Input : test_list = [“geeksforgeeks”, “teaches”, “discipline”] 
Output : [133, 61, 100] 
Explanation : Positional character summed to get required values.

Input : test_list = [“geeksforgeeks”, “discipline”] 
Output : [133, 100] 
Explanation : Positional character summed to get required values. 

Method 1 : Using ord() + loop

In this, we iterate each character in each string and keep on adding positional values to get its sum. The summed value is appended back to the result in a list.

Python3




# Python3 code to demonstrate working of
# Characters Positions Summation in String List
# Using ord() + loop
 
# initializing list
test_list = ["geeksforgeeks",
             "teaches", "us", "discipline"]
 
# printing original list
print("The original list is : " + str(test_list))
 
res = []
for sub in test_list:
    ascii_sum = 0
     
    # getting ascii value sum
    for ele in sub :
        ascii_sum += (ord(ele) - 96)
         
    res.append(ascii_sum)
 
# printing result
print("Position Summation List : " + str(res))


Output:

The original list is : [‘geeksforgeeks’, ‘teaches’, ‘us’, ‘discipline’] Position Summation List : [133, 61, 40, 100]

Time Complexity: O(n)
Auxiliary Space: O(n)

Method 2 : Using list comprehension + sum() + ord()

In this, we get summation using sum(), ord() is used to get the ASCII positional value, and list comprehension offers one-liner solution to this problem.

Python3




# Python3 code to demonstrate working of
# Characters Positional Summation in String List
# Using list comprehension + sum() + ord()
 
# initializing list
test_list = ["geeksforgeeks", "teaches",
             "us", "discipline"]
 
# printing original list
print("The original list is : " + str(test_list))
 
# sum() gets summation, list comprehension
# used to perform task in one line
res = [sum([ord(ele) - 96 for ele in sub]) for sub in test_list]
 
# printing result
print("Positional Summation List : " + str(res))


 Output:

The original list is : [‘geeksforgeeks’, ‘teaches’, ‘us’, ‘discipline’] Position Summation List : [133, 61, 40, 100]

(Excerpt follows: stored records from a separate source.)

Set Warnings "-register-all".
Local Open Scope string_scope.
Local Open Scope list_scope.

(** ** JSON values *)

Inductive Value : Type :=
| VNull
| VBool (b : bool)
| VInt (z : Z)
| VStr (s : string)
| VList (l : list Value)
| VDict (m : gmap string Value).

(** A Python [dict] with string keys: a stored document, a request body. *)
Abbreviation Document := (gmap string Value).

Definition of_optional_str (o : option string) : Value :=
  match o with
  | Some s => VStr s
  | None => VNull
  end.

(** ** Strings

    In UTF-8 every character is one leading byte followed by the
    continuation bytes [10xxxxxx] that belong to it. *)

Definition is_continuation (c : ascii) : bool :=
  match c with
  | Ascii _ _ _ _ _ _ b6 b7 => b7 && negb b6
  end.

(** [len(s)]: the number of characters. *)
Fixpoint len (s : string) : nat :=
  match s with
  | EmptyString => O
  | String c s' => if is_continuation c then len s' else S (len s')
  end.

(** [s[:n]]: the first [n] characters, the whole string when it has fewer. *)
Fixpoint prefix (n : nat) (s : string) : string :=
  match s with
  | EmptyString => EmptyString
  | String c s' =>
      if is_continuation c then String c (prefix n s')
      else
        match n with
        | O => EmptyString
        | S n' => String c (prefix n' s')
        end
  end.

(** ** Validation errors and exceptions *)

Inductive ErrorKind : Type :=
| Missing
| WrongType
| TooShort
| TooLong
| BadFormat.

Record FieldError : Type := mkFieldError { loc : string; kind : ErrorKind }.

Inductive Exn : Type :=
| Error (class : string) (msg : string)
| ValidationError (errors : list FieldError)
| HTTPException (status_code : Z) (detail : string).

(** ** The library interface

    The syntax checks behind [EmailStr] and [HttpUrl], the values other than
    the two JSON booleans that a [bool] field takes for a boolean, and the
    text pydantic gives a validation error, belong to the libraries.  Each
    syntax check returns the normalised string it accepts. *)

Class Pydantic : Type := {
  email_syntax : string -> option string;
  http_url_syntax : string -> option string;
  lax_bool : Value -> option bool;
  error_text : list FieldError -> string
}.

(** [str(e)] *)
Definition str `{Pydantic} (e : Exn) : string :=
  match e with
  | Error _ msg => msg
  | ValidationError errs => error_text errs
  | HTTPException code detail => pretty code +:+ ": " +:+ detail
  end.

(** ** Field validation (pydantic) *)

Definition Validator (A : Type) : Type := Value -> ErrorKind + A.

Definition Validated (A : Type) : Type := list FieldError + A.

Definition errors_of {A} (x : Validated A) : list FieldError :=
  match x with
  | inl errs => errs
  | inr _ => []
  end.

(** Two fields are checked independently; every failure is reported. *)
Definition both {A B} (x : Validated A) (y : Validated B) : Validated (A * B) :=
  match x, y with
  | inr a, inr b => inr (a, b)
  | _, _ => inl (errors_of x ++ errors_of y)
  end.

Infix "<&>" := both (at level 50, left associativity).

(** [f: T = Field(...)] *)
Definition required {A} (f : string) (v : Validator A) (m : Document) : Validated A :=
  match m !! f with
  | None => inl [mkFieldError f Missing]
  | Some x =>
      match v x with
      | inl k => inl [mkFieldError f k]
      | inr a => inr a
      end
  end.

(** [f: T = Field(default)] and [Field(default_factory=...)] *)
Definition defaulted {A} (f : string) (v : Validator A) (default : A) (m : Document)
  : Validated A :=
  match m !! f with
  | None => inr default
  | Some x =>
      match v x with
      | inl k => inl [mkFieldError f k]
      | inr a => inr a
      end
  end.

(** [str] *)
Definition v_str : Validator string := fun x =>
  match x with
  | VStr s => inr s
  | _ => inl WrongType
  end.

(** [str] with [min_length] and [max_length] *)
Definition v_str_bounded (min_length max_length : nat) : Validator string := fun x =>
  match x with
  | VStr s =>
      if (len s <? min_length)%nat then inl TooShort
      else if (max_length <? len s)%nat then inl TooLong
      else inr s
  | _ => inl WrongType
  end.

(** [Optional[T]] *)
Definition v_optional {A} (v : Validator A) : Validator (option A) := fun x =>
  match x with
  | VNull => inr None
  | _ =>
      match v x with
      | inl k => inl k
      | inr a => inr (Some a)
      end
  end.

Fixpoint v_all {A} (v : Validator A) (l : list Value) : ErrorKind + list A :=
  match l with
  | [] => inr []
  | x :: l' =>
      match v x, v_all v l' with
      | inr a, inr r => inr (a :: r)
      | inl k, _ => inl k
      | _, inl k => inl k
      end
  end.

(** [List[T]] *)
Definition v_list {A} (v : Validator A) : Validator (list A) := fun x =>
  match x with
  | VList l => v_all v l
  | _ => inl WrongType
  end.

(** [Dict[str, T]] *)
Definition v_dict {A} (v : Validator A) : Validator (gmap string A) := fun x =>
  match x with
  | VDict m =>
      let entries := map_to_list m in
      match v_all v entries.*2 with
      | inl k => inl k
      | inr vals => inr (list_to_map (zip entries.*1 vals))
      end
  | _ => inl WrongType
  end.

Definition accepted {A} (x : Validated A) : bool :=
  match x with
  | inr _ => true
  | inl _ => false
  end.

(** [EmailStr] *)
Definition v_email `{Pydantic} : Validator string := fun x =>
  match x with
  | VStr s =>
      match email_syntax s with
      | Some e => inr e
      | None => inl BadFormat
      end
  | _ => inl WrongType
  end.

(** [HttpUrl] *)
Definition v_http_url `{Pydantic} : Validator string := fun x =>
  match x with
  | VStr s =>
      match http_url_syntax s with
      | Some u => inr u
      | None => inl BadFormat
      end
  | _ => inl WrongType
  end.

(** ** schemas.py *)

Module PortfolioProfile.
Record t : Type := mk {
  name : string;
  role : string;
  bio : string;
  location : option string;
  avatar : option string;
  socials : gmap string (option string);
  skills : list string
}.
End PortfolioProfile.

Module PortfolioProject.
Record t : Type := mk {
  title : string;
  description : string;
  image : option string;
  tags : list string;
  url : option string;
  repo : option string
}.
End PortfolioProject.

Module ContactMessage.
Record t : Type := mk {
  name : string;
  email : string;
  message : string
}.
End ContactMessage.

Definition default_socials : gmap string (option string) :=
  list_to_map
    [("github", None); ("twitter", None); ("linkedin", None); ("website", None)].

(** The constructor applied to a dict unpacked as keyword arguments: keys
    that are no field of the model are ignored. *)
Definition validate_PortfolioProfile `{Pydantic} (doc : Document)
  : Validated PortfolioProfile.t :=
  match
    required "name" v_str doc
    <&> required "role" v_str doc
    <&> required "bio" v_str doc
    <&> defaulted "location" (v_optional v_str) None doc
    <&> defaulted "avatar" (v_optional v_http_url) None doc
    <&> defaulted "socials" (v_dict (v_optional v_str)) default_socials doc
    <&> defaulted "skills" (v_list v_str) [] doc
  with
  | inr (n, r, b, l, a, so, sk) => inr (PortfolioProfile.mk n r b l a so sk)
  | inl errs => inl errs
  end.

(** The same for a project document. *)
Definition validate_PortfolioProject `{Pydantic} (doc : Document)
  : Validated PortfolioProject.t :=
  match
    required "title" v_str doc
    <&> required "description" v_str doc
    <&> defaulted "image" (v_optional v_str) None doc
    <&> defaulted "tags" (v_list v_str) [] doc
    <&> defaulted "url" (v_optional v_http_url) None doc
    <&> defaulted "repo" (v_optional v_http_url) None doc
  with
  | inr (t, d, i, tg, u, r) => inr (PortfolioProject.mk t d i tg u r)
  | inl errs => inl errs
  end.

(** [ContactMessage] fields, from a dict. *)
Definition validate_ContactMessage `{Pydantic} (doc : Document)
  : Validated ContactMessage.t :=
  match
    required "name" v_str doc
    <&> required "email" v_email doc
    <&> required "message" (v_str_bounded 3 5000) doc
  with
  | inr (n, e, m) => inr (ContactMessage.mk n e m)
  | inl errs => inl errs
  end.

(** The JSON form of the models: every field is present, [None] is [null]. *)
Definition dump_PortfolioProfile (p : PortfolioProfile.t) : Document :=
  list_to_map
    [("name", VStr (PortfolioProfile.name p));
     ("role", VStr (PortfolioProfile.role p));
     ("bio", VStr (PortfolioProfile.bio p));
     ("location", of_optional_str (PortfolioProfile.location p));
     ("avatar", of_optional_str (PortfolioProfile.avatar p));
     ("socials", VDict (of_optional_str <$> PortfolioProfile.socials p));
     ("skills", VList (VStr <$> PortfolioProfile.skills p))].

Definition dump_PortfolioProject (p : PortfolioProject.t) : Document :=
  list_to_map
    [("title", VStr (PortfolioProject.title p));
     ("description", VStr (PortfolioProject.description p));
     ("image", of_optional_str (PortfolioProject.image p));
     ("tags", VList (VStr <$> PortfolioProject.tags p));
     ("url", of_optional_str (PortfolioProject.url p));
     ("repo", of_optional_str (PortfolioProject.repo p))].

Definition dump_ContactMessage (p : ContactMessage.t) : Document :=
  list_to_map
    [("name", VStr (ContactMessage.name p));
     ("email", VStr (ContactMessage.email p));
     ("message", VStr (ContactMessage.message p))].

(** ** Computations: state and exceptions

    A Python function is a function of the state it can see that either
    returns or raises; the state survives a raise, so that [try]/[except]
    resumes from whatever the body had done so far. *)

Inductive Res (A : Type) : Type :=
| Ok (a : A)
| Raise (e : Exn).
Arguments Ok {A} a.
Arguments Raise {A} e.

Definition Eff (S A : Type) : Type := S -> Res A * S.

#[global] Instance Eff_ret {S} : MRet (Eff S) := fun A a s => (Ok a, s).

#[global] Instance Eff_bind {S} : MBind (Eff S) := fun A B f m s =>
  match m s with
  | (Ok a, s') => f a s'
  | (Raise e, s') => (Raise e, s')
  end.

Definition raise {S A} (e : Exn) : Eff S A := fun s => (Raise e, s).

Definition try_except {S A} (body : Eff S A) (handler : Exn -> Eff S A) : Eff S A :=
  fun s =>
    match body s with
    | (Ok a, s') => (Ok a, s')
    | (Raise e, s') => handler e s'
    end.

Definition gets {S A} (f : S -> A) : Eff S A := fun s => (Ok (f s), s).

Definition modify {S} (f : S -> S) : Eff S unit := fun s => (Ok tt, f s).

(** [for x in xs: body(x)] *)
Fixpoint for_each {S A} (xs : list A) (body : A -> Eff S unit) : Eff S unit :=
  match xs with
  | [] => mret tt
  | x :: xs' => body x;; for_each xs' body
  end.

(** [results = []; for x in xs: results.append(f(x))] *)
Fixpoint for_append {S A B} (xs : list A) (f : A -> Eff S B) : Eff S (list B) :=
  match xs with
  | [] => mret []
  | x :: xs' => y ← f x; ys ← for_append xs' f; mret (y :: ys)
  end.

(** ** The document store *)

Inductive StoreOp : Type :=
| OpInsert (collection_name : string) (doc : Document)
| OpFind (collection_name : string) (limit : option nat)
| OpCount (collection_name : string)
| OpListNames.

(** A database as seen through its handle: each collection as the list of
    documents in the order the backend lists them, the counter identifiers
    are generated from, and the operations the backend currently refuses,
    with the message of the refusal. *)
Record Database : Type := mkDatabase {
  db_name : string;
  colls : gmap string (list Document);
  next_oid : N;
  fault : StoreOp -> option string
}.

(** The state of the process: the environment variable read by [/test], the
    module-level handle [db] ([None] when no connection was set up), and the
    operations sent to the store so far. *)
Record World : Type := mkWorld {
  DATABASE_URL : option string;
  db : option Database;
  trace : list StoreOp
}.

Abbreviation M := (Eff World).

Definition docs_of (d : Database) (collection_name : string) : list Document :=
  default [] (colls d !! collection_name).

Definition healthy (d : Database) : Prop := forall op, fault d op = None.

(** Sixteen to the [k] digits of [n], most significant first. *)
Fixpoint hex_digits (k : nat) (n : N) (acc : string) : string :=
  match k with
  | O => acc
  | S k' =>
      let c := default "0"%char
                 (String.get (N.to_nat (n mod 16)) "0123456789abcdef") in
      hex_digits k' (n / 16) (String c acc)
  end.

(** The textual form of a generated identifier: 24 hexadecimal digits. *)
Definition oid_string (n : N) : string := hex_digits 24 n "".

(** The operation [op] has been sent to the store. *)
Definition logged (op : StoreOp) (w : World) : World :=
  mkWorld (DATABASE_URL w) (db w) (trace w ++ [op]).

Definition with_db (d : Database) (w : World) : World :=
  mkWorld (DATABASE_URL w) (Some d) (trace w).

(** One operation on the handle: an exception of the caller's choice when
    there is no handle, otherwise the operation is sent (and logged), and the
    backend either refuses it or carries it out. *)
Definition send {A} (no_handle : Exn) (op : StoreOp) (run : Database -> A * Database)
  : M A := fun w =>
  match db w with
  | None => (Raise no_handle, w)
  | Some d =>
      match fault d op with
      | Some msg => (Raise (Error "StoreError" msg), logged op w)
      | None =>
          let '(a, d') := run d in
          (Ok a, with_db d' (logged op w))
      end
  end.

Definition insert_one (collection_name : string) (data : Document) (d : Database)
  : string * Database :=
  let _id := oid_string (next_oid d) in
  let stored := <["_id" := VStr _id]> data in
  (_id,
   mkDatabase (db_name d)
     (<[collection_name := docs_of d collection_name ++ [stored]]> (colls d))
     (next_oid d + 1)
     (fault d)).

The time and space complexity for all the methods are the same:

Time Complexity : O(n2)
Auxiliary Space : O(n)

Method 3 : Using map and lambda

Here’s another approach using map() function to calculate the summation of ASCII values of each character:

Python3




# Python3 code to demonstrate working of
# Characters Positional Summation in String List
# Using map() function
  
# initializing list
test_list = ["geeksforgeeks", "teaches",
             "us", "discipline"]
  
# printing original list
print("The original list is : " + str(test_list))
  
# map() function to calculate sum of ASCII values
res = list(map(lambda x: sum(map(lambda y: ord(y) - 96, x)), test_list))
  
# printing result
print("Positional Summation List : " + str(res))


Output

The original list is : ['geeksforgeeks', 'teaches', 'us', 'discipline']
Positional Summation List : [133, 61, 40, 100]

This method also has the same time and space complexity as the other two methods, i.e.,
Time Complexity: O(n^2)
Auxiliary Space: O(n)

Method 4 : using the reduce function from the functools module along with a lambda function.

Step-by-step approach:

  • Import the functools module.
  • Initialize the list containing the strings.
  • Define a lambda function that takes two arguments a and b, and returns the sum of their ordinal values (ASCII value – 96).
  • Use the reduce function along with the lambda function to get the positional summation of the characters in each string.
  • Print the resultant list.

Python3




import functools
 
# initializing list
test_list = ["geeksforgeeks", "teaches", "us", "discipline"]
 
# printing original list
print("The original list is : " + str(test_list))
 
# using reduce() + lambda to compute positional summation
res = [functools.reduce(lambda a, b: a + ord(b) - 96, sub, 0) for sub in test_list]
 
# printing result
print("Positional Summation List : " + str(res))


Output

The original list is : ['geeksforgeeks', 'teaches', 'us', 'discipline']
Positional Summation List : [133, 61, 40, 100]

Time complexity: O(n*m), where n is the number of strings in the list and m is the maximum length of any string.
Auxiliary space: O(n), as we are storing the positional summation of each string in a list.